Search term "UnpackOptions": please show all lines in the listing that contain it.

[Data for review Boundary: Start]

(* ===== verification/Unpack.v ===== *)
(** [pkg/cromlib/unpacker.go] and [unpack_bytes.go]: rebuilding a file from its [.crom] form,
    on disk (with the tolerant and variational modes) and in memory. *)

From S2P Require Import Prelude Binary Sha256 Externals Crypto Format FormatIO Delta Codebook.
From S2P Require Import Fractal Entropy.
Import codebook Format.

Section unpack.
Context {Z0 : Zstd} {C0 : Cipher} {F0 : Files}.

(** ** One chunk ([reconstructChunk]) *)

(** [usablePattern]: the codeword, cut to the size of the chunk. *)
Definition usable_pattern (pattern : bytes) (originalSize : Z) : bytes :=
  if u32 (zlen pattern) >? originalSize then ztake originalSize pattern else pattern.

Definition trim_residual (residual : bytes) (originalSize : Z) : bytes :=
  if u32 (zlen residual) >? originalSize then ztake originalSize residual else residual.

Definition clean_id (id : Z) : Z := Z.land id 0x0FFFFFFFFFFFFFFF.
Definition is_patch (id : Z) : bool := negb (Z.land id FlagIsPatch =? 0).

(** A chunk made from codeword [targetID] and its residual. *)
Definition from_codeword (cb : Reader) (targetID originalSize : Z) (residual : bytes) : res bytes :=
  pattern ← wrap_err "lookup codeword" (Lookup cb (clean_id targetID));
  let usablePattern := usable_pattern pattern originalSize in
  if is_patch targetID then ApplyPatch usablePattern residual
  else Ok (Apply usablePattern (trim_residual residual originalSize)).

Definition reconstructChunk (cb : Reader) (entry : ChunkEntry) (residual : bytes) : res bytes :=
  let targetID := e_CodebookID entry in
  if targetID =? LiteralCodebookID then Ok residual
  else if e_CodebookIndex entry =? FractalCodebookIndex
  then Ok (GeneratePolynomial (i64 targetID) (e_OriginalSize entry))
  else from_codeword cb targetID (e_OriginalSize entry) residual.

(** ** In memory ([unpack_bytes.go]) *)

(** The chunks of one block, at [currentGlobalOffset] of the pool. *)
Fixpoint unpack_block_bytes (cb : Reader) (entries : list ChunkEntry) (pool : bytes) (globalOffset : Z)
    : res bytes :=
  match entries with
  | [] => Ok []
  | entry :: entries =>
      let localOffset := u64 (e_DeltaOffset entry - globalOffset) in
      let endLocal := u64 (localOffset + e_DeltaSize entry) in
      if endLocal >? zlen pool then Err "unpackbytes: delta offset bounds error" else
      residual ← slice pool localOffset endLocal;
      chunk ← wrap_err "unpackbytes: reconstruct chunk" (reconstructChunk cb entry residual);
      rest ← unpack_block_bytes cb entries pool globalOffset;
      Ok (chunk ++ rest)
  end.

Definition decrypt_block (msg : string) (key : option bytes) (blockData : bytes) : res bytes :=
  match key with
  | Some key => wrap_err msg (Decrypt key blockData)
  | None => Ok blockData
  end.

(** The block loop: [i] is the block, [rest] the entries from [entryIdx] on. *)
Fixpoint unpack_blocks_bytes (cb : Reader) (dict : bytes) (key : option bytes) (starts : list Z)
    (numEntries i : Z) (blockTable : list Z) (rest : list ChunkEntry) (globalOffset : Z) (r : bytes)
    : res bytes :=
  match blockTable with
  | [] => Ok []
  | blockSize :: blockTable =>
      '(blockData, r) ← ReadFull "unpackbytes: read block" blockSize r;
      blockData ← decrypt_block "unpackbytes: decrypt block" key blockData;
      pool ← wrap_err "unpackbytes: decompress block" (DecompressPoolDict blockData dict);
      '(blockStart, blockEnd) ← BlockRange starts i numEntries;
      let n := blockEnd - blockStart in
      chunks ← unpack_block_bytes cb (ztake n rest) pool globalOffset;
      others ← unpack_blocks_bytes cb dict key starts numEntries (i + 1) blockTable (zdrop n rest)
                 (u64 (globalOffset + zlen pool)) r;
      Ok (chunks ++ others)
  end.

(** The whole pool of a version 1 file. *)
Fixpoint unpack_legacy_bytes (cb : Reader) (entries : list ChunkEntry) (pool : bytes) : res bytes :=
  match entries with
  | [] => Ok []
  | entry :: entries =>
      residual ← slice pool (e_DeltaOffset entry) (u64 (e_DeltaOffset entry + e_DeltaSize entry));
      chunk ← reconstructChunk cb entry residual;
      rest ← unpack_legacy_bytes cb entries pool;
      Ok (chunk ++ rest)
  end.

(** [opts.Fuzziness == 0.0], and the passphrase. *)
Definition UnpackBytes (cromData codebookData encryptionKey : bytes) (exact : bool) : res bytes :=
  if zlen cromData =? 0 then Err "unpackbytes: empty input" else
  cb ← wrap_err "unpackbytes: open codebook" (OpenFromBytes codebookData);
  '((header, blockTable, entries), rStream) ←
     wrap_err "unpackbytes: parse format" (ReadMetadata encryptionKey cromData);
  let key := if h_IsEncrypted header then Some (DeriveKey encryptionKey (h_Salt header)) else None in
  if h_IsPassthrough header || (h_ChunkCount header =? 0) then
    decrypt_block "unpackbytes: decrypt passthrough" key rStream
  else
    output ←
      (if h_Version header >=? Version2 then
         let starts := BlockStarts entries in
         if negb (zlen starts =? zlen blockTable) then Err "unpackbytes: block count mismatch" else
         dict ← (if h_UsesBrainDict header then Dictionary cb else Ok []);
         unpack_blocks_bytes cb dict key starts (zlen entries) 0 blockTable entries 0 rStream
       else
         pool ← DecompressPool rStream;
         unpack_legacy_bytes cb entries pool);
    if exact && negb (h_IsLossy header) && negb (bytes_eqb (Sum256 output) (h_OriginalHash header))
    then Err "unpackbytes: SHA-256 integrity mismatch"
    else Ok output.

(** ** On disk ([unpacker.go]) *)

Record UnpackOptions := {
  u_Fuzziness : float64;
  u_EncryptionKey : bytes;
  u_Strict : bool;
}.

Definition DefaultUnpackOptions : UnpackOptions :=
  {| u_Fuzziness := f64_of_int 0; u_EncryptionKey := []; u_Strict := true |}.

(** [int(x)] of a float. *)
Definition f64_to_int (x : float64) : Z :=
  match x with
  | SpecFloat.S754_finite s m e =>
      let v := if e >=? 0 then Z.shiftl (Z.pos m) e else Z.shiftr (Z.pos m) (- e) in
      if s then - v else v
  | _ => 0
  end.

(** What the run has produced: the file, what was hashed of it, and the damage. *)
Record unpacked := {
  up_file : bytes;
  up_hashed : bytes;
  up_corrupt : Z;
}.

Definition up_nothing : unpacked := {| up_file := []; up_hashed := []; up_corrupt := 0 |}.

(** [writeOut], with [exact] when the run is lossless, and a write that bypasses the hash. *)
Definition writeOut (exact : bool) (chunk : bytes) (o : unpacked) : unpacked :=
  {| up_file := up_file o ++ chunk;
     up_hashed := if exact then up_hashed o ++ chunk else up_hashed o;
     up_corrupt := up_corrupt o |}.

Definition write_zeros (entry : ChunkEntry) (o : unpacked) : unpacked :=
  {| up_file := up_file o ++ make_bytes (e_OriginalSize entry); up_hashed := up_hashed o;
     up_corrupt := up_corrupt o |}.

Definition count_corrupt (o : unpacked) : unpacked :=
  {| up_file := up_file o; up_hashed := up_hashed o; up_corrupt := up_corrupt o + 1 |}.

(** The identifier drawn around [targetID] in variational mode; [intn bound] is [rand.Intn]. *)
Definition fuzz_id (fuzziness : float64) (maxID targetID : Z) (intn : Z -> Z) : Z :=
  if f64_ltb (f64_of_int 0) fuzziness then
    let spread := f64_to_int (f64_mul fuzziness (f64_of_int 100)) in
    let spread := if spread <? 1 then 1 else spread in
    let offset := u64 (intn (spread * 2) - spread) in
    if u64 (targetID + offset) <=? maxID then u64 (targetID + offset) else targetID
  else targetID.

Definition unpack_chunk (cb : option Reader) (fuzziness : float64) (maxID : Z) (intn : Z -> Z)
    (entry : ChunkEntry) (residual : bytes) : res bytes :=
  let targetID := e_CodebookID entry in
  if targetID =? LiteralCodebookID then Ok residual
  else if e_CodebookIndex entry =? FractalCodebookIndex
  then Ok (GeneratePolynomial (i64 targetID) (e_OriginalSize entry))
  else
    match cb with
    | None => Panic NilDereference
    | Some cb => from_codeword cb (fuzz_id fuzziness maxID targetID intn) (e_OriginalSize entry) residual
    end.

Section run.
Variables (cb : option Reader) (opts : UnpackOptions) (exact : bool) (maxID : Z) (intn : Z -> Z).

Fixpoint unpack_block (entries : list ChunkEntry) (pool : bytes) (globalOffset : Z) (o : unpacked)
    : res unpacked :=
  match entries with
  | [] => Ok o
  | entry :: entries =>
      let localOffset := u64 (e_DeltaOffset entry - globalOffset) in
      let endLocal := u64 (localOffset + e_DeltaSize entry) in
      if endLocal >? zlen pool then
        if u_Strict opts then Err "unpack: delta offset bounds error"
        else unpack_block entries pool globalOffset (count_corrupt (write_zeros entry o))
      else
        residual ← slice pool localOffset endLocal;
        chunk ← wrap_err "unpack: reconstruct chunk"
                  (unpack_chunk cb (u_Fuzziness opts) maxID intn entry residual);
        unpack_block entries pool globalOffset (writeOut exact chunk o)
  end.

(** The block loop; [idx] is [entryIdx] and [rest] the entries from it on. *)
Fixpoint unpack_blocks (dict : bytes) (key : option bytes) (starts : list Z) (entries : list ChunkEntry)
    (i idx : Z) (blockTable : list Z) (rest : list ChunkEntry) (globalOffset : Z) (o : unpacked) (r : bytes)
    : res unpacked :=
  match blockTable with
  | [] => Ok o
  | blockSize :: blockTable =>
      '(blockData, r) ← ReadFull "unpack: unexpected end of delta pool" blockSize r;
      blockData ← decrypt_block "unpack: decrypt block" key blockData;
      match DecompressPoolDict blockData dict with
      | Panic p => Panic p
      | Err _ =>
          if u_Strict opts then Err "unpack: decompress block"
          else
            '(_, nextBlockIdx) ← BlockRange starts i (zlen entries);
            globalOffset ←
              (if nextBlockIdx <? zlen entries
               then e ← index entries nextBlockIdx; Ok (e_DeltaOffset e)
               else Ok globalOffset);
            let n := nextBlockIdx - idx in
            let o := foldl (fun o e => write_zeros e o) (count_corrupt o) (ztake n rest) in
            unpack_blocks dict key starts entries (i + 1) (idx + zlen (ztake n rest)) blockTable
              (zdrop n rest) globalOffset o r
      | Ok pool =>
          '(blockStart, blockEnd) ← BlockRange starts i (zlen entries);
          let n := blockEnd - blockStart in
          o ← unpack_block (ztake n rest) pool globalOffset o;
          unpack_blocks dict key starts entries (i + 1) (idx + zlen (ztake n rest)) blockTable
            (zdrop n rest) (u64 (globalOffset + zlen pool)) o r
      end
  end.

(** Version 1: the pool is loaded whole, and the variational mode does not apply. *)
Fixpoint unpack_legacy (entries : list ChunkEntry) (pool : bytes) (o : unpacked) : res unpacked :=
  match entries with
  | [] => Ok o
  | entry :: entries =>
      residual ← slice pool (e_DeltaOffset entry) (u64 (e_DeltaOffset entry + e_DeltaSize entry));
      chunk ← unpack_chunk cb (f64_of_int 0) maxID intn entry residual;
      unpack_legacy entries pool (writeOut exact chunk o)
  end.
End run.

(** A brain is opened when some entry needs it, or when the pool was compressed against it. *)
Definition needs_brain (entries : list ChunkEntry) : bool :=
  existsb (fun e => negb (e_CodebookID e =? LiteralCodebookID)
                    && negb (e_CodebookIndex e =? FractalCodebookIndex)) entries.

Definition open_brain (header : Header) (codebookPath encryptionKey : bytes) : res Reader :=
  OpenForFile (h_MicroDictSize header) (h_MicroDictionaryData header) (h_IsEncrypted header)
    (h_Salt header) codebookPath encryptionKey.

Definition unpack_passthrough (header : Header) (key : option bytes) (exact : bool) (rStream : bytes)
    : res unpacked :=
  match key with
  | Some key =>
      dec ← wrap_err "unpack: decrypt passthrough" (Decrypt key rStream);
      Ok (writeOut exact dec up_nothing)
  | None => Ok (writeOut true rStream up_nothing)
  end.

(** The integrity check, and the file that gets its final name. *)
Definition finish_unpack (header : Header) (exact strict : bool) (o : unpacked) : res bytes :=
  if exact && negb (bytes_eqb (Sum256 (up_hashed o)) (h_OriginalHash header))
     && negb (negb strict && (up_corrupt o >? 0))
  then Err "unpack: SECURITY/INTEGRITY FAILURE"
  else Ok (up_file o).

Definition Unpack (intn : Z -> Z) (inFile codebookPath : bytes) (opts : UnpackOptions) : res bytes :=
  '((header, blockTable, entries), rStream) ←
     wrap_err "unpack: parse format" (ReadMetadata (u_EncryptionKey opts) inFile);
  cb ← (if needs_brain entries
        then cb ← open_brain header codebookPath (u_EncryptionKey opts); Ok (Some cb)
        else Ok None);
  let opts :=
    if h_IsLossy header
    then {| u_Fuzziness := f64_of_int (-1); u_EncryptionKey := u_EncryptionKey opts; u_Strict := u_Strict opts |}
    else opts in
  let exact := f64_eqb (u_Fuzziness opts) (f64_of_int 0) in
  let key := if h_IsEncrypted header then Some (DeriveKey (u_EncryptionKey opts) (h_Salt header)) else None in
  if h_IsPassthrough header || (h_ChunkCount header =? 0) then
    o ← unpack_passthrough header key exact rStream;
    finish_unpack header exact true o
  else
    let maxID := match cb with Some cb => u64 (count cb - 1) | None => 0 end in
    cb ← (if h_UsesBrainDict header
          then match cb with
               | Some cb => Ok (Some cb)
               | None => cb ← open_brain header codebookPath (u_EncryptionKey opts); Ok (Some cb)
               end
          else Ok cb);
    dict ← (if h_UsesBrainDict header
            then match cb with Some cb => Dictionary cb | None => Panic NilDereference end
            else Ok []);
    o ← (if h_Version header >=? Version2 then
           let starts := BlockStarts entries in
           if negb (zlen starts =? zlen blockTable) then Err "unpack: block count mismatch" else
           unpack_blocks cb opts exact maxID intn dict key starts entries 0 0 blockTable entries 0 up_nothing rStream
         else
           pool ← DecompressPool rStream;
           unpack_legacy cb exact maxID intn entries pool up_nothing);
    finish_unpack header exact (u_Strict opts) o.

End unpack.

[Data for review Boundary: End]

§ Written reply
Record UnpackOptions := {
Definition DefaultUnpackOptions : UnpackOptions :=
Variables (cb : option Reader) (opts : UnpackOptions) (exact : bool) (maxID : Z) (intn : Z -> Z).
Definition Unpack (intn : Z -> Z) (inFile codebookPath : bytes) (opts : UnpackOptions) : res bytes :=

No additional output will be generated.